After a while, he excused himself from the table, pocketed his winnings with the promise of returning shortly, and went to the side door. He hesitated a long moment, hearing the rhythms of back-country blues coming from the room; then he knocked sharply.
The players looked up, then returned to their hands.
Luther’s voice, muffled, offered him entrance.
Shelly opened the door and saw a room as yellow and bare as a monk’s cell, the only furniture being a slat-back chair and a washstand with a pitcher of water and a glass on it. “Somethin’, big man?” the boy asked, looking up from the steelstringed guitar. It was a cheap guitar, but there was whiteness around the boy’s knuckles as he clutched it tightly to himself. He looks like he’s afraid someone will rip it away from him, Shelly thought suddenly.
“I heard you playing,” he said.
“Sorry if ah was too loud. I’ll cool it,” the boy answered, surliness in his tones.
“No, you weren’t too loud,” Shelly replied. He leaned against the wall and lit a cigarette.
“Then what’s the mattuh?”
“Nothing, just wanted to hear you play,” Shelly admitted.
The boy set the guitar behind the chair and looked up from under his awning of auburn hair. “I don’t play for nothin’, Mistuh.”
“Well, I’m not about to pay, Elvis,” Shelly retorted. The boy started at the name, his eyes narrowing down.
“Why don’t you get the hell outta heah, big man, an’ let me be? You wanted to play some pokuh, so I brought you up, whyn’t you g’wan back out theah?” His fists were white with suppressed fury.

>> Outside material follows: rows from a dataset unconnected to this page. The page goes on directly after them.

(** [normalizeTrueLayerTransaction(tlTransaction)]. The ambient process
    state is in scope, as it is for every JavaScript function; the body
    never consults it. *)
Definition normalizeTrueLayerTransaction
    (host : Ambient) (tlTransaction : TrueLayerTransaction)
    : BankSyncTransaction :=
  {| transactionId := transaction_id tlTransaction;
     date := Js.first (Js.split "T" (timestamp tlTransaction));
     payeeName :=
       Js.or_else (merchant_name tlTransaction) (description tlTransaction);
     notes := description tlTransaction;
     booked := Js.strict_ne (transaction_type tlTransaction) "PENDING";
     transactionAmount :=
       {| amount := tl_amount tlTransaction;
          currency := tl_currency tlTransaction |};
     balanceAfterTransaction :=
       match running_balance tlTransaction with
       | Some rb => Some {| amount := amount rb; currency := currency rb |}
       | None => None
       end |}.

(** The transaction of the plan's "TrueLayer Transaction Format". *)
Definition acme : TrueLayerTransaction :=
  {| transaction_id := "a6f4e8";
     timestamp := "2024-01-15T10:30:00Z";
     description := "ACME CORP LONDON";
     tl_amount := (-42.50)%float;
     tl_currency := "GBP";
     transaction_type := "DEBIT";
     transaction_category := "PURCHASE";
     merchant_name := Some "ACME Corp";
     running_balance :=
       Some {| amount := 1234.56%float; currency := "GBP" |} |}.

Definition utc : Ambient :=
  {| timezoneOffset := 0; now := 1705314600000; randomState := 0 |}.

(** Auckland in January: thirteen hours ahead of UTC. *)
Definition auckland : Ambient :=
  {| timezoneOffset := 780; now := 1705359600000; randomState := 42 |}.

End Normalizer.

(** ** The sync server: [tink-service.js] and [app-tink.js] *)
Module SyncServer.

(** Values of request and response bodies. An object is the list of its
    fields in the order they were written. *)
Inductive value :=
| Undefined
| Null
| Bool (b : bool)
| Num (n : float)
| Str (s : string)
| Arr (items : list value)
| Obj (fields : list (string * value)).

(** [!!v]. *)
Definition truthy (v : value) : bool :=
  match v with
  | Undefined | Null => false
  | Bool b => b
  | Num n => negb (PrimFloat.eqb n 0 || PrimFloat.is_nan n)
  | Str s => Js.truthy_string s
  | Arr _ | Obj _ => true
  end.

Fixpoint lookup_field (name : string) (fields : list (string * value)) : value :=
  match fields with
  | [] => Undefined
  | (k, v) :: rest => if String.eqb k name then v else lookup_field name rest
  end.

(** [v.name] for a [v] that is neither [undefined] nor [null] and a [name]
    that no prototype defines: the field of an object, [undefined] on
    anything else. *)
Definition prop (v : value) (name : string) : value :=
  match v with
  | Obj fields => lookup_field name fields
  | _ => Undefined
  end.

(** [a || b] on values. *)
Definition or_value (a b : value) : value := if truthy a then a else b.

(** An [Error] object: the message it was built with and the stack the
    engine captured. *)
Record Error := { message : string; stack : string }.

(** The placeholder client object of [getTinkClient]. *)
Record TinkClient := {
  clientId : option string;
  clientSecret : option string
}.

(** The state the server code reads and writes: the credential store, the
    module-level [tinkClient] of [tink-service.js] ([None] is its initial
    [null]), the lines written with [console.error], and the bodies handed
    to [res.send] for the request in flight. *)
Record Process := {
  secrets : gmap string string;
  tinkClient : option TinkClient;
  console : list string;
  sent : list value
}.

(** How a call ends. *)
Inductive outcome (A : Type) :=
| Returned (a : A)
| Thrown (e : Error).
Arguments Returned {A} a.
Arguments Thrown {A} e.

(** Server code: a call runs in a process state and ends by returning or by
    throwing, in a new process state. An [async] function awaited at once is
    run in place: a rejected promise is a throw at the [await]. *)
Definition JS (A : Type) : Type := Process -> outcome A * Process.

Definition ret {A} (a : A) : JS A := fun p => (Returned a, p).

Definition throw {A} (e : Error) : JS A := fun p => (Thrown e, p).

Definition bind {A B} (c : JS A) (k : A -> JS B) : JS B :=
  fun p =>
    match c p with
    | (Returned a, p') => k a p'
    | (Thrown e, p') => (Thrown e, p')
    end.

(** [try { c } catch (error) { handler error }]. *)
Definition try_catch {A} (c : JS A) (handler : Error -> JS A) : JS A :=
  fun p =>
    match c p with
    | (Returned a, p') => (Returned a, p')
    | (Thrown e, p') => handler e p'
    end.

Notation "x <- c ;; k" := (bind c (fun x => k))
  (at level 100, c at next level, right associativity).
Notation "c ;; k" := (bind c (fun _ => k))
  (at level 100, right associativity).

Definition read_tinkClient : JS (option TinkClient) :=
  fun p => (Returned (tinkClient p), p).

Definition write_tinkClient (c : TinkClient) : JS unit :=
  fun p =>
    (Returned tt,
     {| secrets := secrets p; tinkClient := Some c;
        console := console p; sent := sent p |}).

(** [console.error(line)]. *)
Definition console_error (line : string) : JS unit :=
  fun p =>
    (Returned tt,
     {| secrets := secrets p; tinkClient := tinkClient p;
        console := console p ++ [line]; sent := sent p |}).

(** [res.send(body)]. *)
Definition res_send (body : value) : JS unit :=
  fun p =>
    (Returned tt,
     {| secrets := secrets p; tinkClient := tinkClient p;
        console := console p; sent := sent p ++ [body] |}).

(** The [SecretName] entries added for Tink. *)
Module SecretName.
Definition tink_clientId : string := "tink_clientId".
Definition tink_clientSecret : string := "tink_clientSecret".
Definition tink_market : string := "tink_market".
End SecretName.

(** Modelled from the spec: [secretsService] of [services/secrets-service]
    is imported but not among the sources; the credential store exposes
    [get(name) -> string | undefined]. *)
Definition secretsService_get (name : string) : JS (option string) :=
  fun p => (Returned (secrets p !! name), p).

(** The [tinkService] object: three functions. *)
Record TinkService := {
  isConfigured : JS bool;
  getAccounts : JS value;
  getTransactions : value -> value -> JS value
}.

(** An incoming request as a route sees it: [express.json()] has parsed the
    body and [requestLoggerMiddleware] has run; neither answers the
    request. *)
Record Request := { body : value }.

Inductive route := Status | Accounts | Transactions.

Section Server.

(** The text the engine puts in [stack] when [new Error(message)] runs. *)
Variable capture_stack : string -> string.

(** [handleError] is imported from [app-gocardless/util/handle-error], which
    is not among the sources: it wraps a route's function and takes over
    when that function throws. What it does then is left open. *)
Variable on_error : Request -> Error -> JS unit.

Definition new_Error (msg : string) : Error :=
  {| message := msg; stack := capture_stack msg |}.

Definition getTinkClient : JS TinkClient :=
  cached <- read_tinkClient;;
  match cached with
  | Some client => ret client
  | None =>
      clientId <- secretsService_get SecretName.tink_clientId;;
      clientSecret <- secretsService_get SecretName.tink_clientSecret;;
      let client := {| clientId := clientId; clientSecret := clientSecret |} in
      write_tinkClient client;;
      ret client
  end.

Definition tinkService : TinkService :=
  {| isConfigured :=
       clientId <- secretsService_get SecretName.tink_clientId;;
       clientSecret <- secretsService_get SecretName.tink_clientSecret;;
       ret (Js.truthy_opt (Js.and_also clientId clientSecret));
     getAccounts :=
       try_catch
         (client <- getTinkClient;;
          throw (new_Error "Tink account fetching not yet implemented"))
         (fun error =>
            console_error
              ("Error fetching Tink accounts: " ++ message error);;
            throw error);
     getTransactions := fun accountId startDate =>
       try_catch
         (client <- getTinkClient;;
          throw (new_Error "Tink transaction fetching not yet implemented"))
         (fun error =>
            console_error
              ("Error fetching Tink transactions: " ++ message error);;
            throw error) |}.

Definition handleError (func : Request -> JS unit) (req : Request) : JS unit :=
  try_catch (func req) (on_error req).
(** X3 on the concrete run: the samples 1 and 2 round to positions of a
    curve of 3 positions; every triplet lies in the 3 by 4 matrix. *)
Lemma triplets_inside_matrix_witness :
  exists s, DebevecExample.assembled = Ret s
            /\ Forall (fun t => (0 <= Debevec.row Z t < 3)%Z /\ (0 <= Debevec.col Z t < 4)%Z)
                      (Debevec.triplets Z s 0).
Proof.
  destruct (Debevec.triplets_inside_matrix Z Z id Z.mul Z.opp id 1%Z 2%Z 0%Z 0%Z
              DebevecExample.round_index DebevecExample.weight_at
              DebevecExample.weight_getValue 3%N [] 1%Z DebevecExample.samples
              DebevecExample_regular DebevecExample_rounded)
    as (s & Hs & Hin); [lia|vm_compute; reflexivity|vm_compute; reflexivity|].
  exists s. split; [exact Hs|]. apply Forall_forall. intros t Ht.
  assert (Hc : Debevec.count Z s = 3%N).
  { assert (H : Ret s = DebevecExample.assembled) by (symmetry; exact Hs).
    vm_compute in H. injection H as ->. reflexivity. }
  specialize (Hin 0 t Ht). unfold Debevec.system in Hin.
  cbn [fst Debevec.rows Debevec.cols] in Hin. rewrite Hc in Hin. exact Hin.
Defined.

(** X4 on the concrete run: it returns, and its only group has brackets. *)
Lemma process_returns_nonempty_witness :
  Forall (fun group => group <> []) DebevecExample.samples.
Proof.
  eapply (Debevec.process_returns_nonempty Z Z id id Z.mul Z.opp id 1%Z 2%Z 0%Z 0%Z 0%Z
            DebevecExample.round_index DebevecExample.weight_at
            DebevecExample.weight_getValue (Debevec.sMat Z)
            DebevecExample.qr_compute DebevecExample.qr_info DebevecExample.qr_solve
            3%N [] 1%Z DebevecExample.samples []).
  vm_compute. reflexivity.
Defined.

(** X5 on the initial buffers of the concrete run, channel 1: the scale
    row is row 0 and the only smoothness row is row 1, with weight 1. *)
Lemma regularisation_rows_witness :
  exists s',
    Debevec.smoothness Z Z id Z.mul Z.opp 2%Z DebevecExample.weight_getValue 3%N [] 1%Z
      (Debevec.fix_scale Z Z id 1%Z 3%N DebevecExample.s0) = Ret s'
    /\ Debevec.count Z s' = 2%N
    /\ Debevec.triplets Z s' 1
       = [ {| Debevec.row := 0; Debevec.col := 1; Debevec.value := 1 |};
           {| Debevec.row := 1; Debevec.col := 0; Debevec.value := 1 |};
           {| Debevec.row := 1; Debevec.col := 1; Debevec.value := -2 |};
           {| Debevec.row := 1; Debevec.col := 2; Debevec.value := 1 |} ]%Z.
Proof.
  destruct (Debevec.regularisation_rows Z Z id Z.mul Z.opp 1%Z 2%Z
              DebevecExample.weight_getValue 3%N [] 1%Z DebevecExample.s0 1)
    as (s' & Hs & Hc & _ & Ht);
    [reflexivity|unfold Debevec.channelsCount; lia|lia|vm_compute; reflexivity|].
  exists s'. split; [exact Hs|]. split; [rewrite Hc; vm_compute; reflexivity|].
  rewrite Ht. vm_compute. reflexivity.
Defined.

(** X7 on the concrete run: one row written, six coefficients allocated. *)
Lemma assemble_within_allocation_witness :
  Debevec.measured_rows Z DebevecExample.samples
  <= Debevec.measures Z DebevecExample.samples + 3 + 1.
Proof.
  eapply (Debevec.assemble_within_allocation Z Z id Z.mul Z.opp id 1%Z 2%Z 0%Z
            DebevecExample.round_index DebevecExample.weight_at
            DebevecExample.weight_getValue 3%N [] 1%Z DebevecExample.samples).
  - vm_compute. reflexivity.
  - repeat constructor.
  - vm_compute. reflexivity.
Defined.

(** X11 on the concrete run, channel 1: a 3 by 4 system; the measurement
    row of the sample 1 of the first bracket, with log-exposure 2 on the
    right, then the scale row and one smoothness row. *)
Lemma assembled_system_witness :
  exists s, DebevecExample.assembled = Ret s
            /\ Debevec.system Z Z 0%Z 3%N DebevecExample.samples s 1
               = ({| Debevec.rows := 3; Debevec.cols := 4;
                     Debevec.entries :=
                       [ {| Debevec.row := 0; Debevec.col := 1; Debevec.value := 1 |};
                         {| Debevec.row := 0; Debevec.col := 3; Debevec.value := -1 |};
                         {| Debevec.row := 1; Debevec.col := 1; Debevec.value := 1 |};
                         {| Debevec.row := 2; Debevec.col := 0; Debevec.value := 1 |};
                         {| Debevec.row := 2; Debevec.col := 1; Debevec.value := -2 |};
                         {| Debevec.row := 2; Debevec.col := 2; Debevec.value := 1 |} ]%Z |},
                  [2; 0; 0]%Z).
Proof.
  destruct (Debevec.assembled_system Z Z id Z.mul Z.opp id 1%Z 2%Z 0%Z 0%Z
              DebevecExample.round_index DebevecExample.weight_at
              DebevecExample.weight_getValue 3%N [] 1%Z DebevecExample.samples
              DebevecExample_regular) as (s & Hs & Hsys);
    [vm_compute; reflexivity|lia|vm_compute; reflexivity|].
  exists s. split; [exact Hs|]. rewrite (Hsys 1) by (unfold Debevec.channelsCount; lia).
  vm_compute. reflexivity.
Defined.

“Maybe I’d like to hear you play?” Shelly said; he was sure he could handle the kid, wiry and tall though he appeared, even slouched into an “S” on the chair.
“What foah?”
“I’m from New York. I’m with Colonel Jack Freeport, you ever hear of him?”
The boy shook his head slowly. He wasn’t giving an inch. “What’s your trouble, Mistuh? You want somethin’ from me?”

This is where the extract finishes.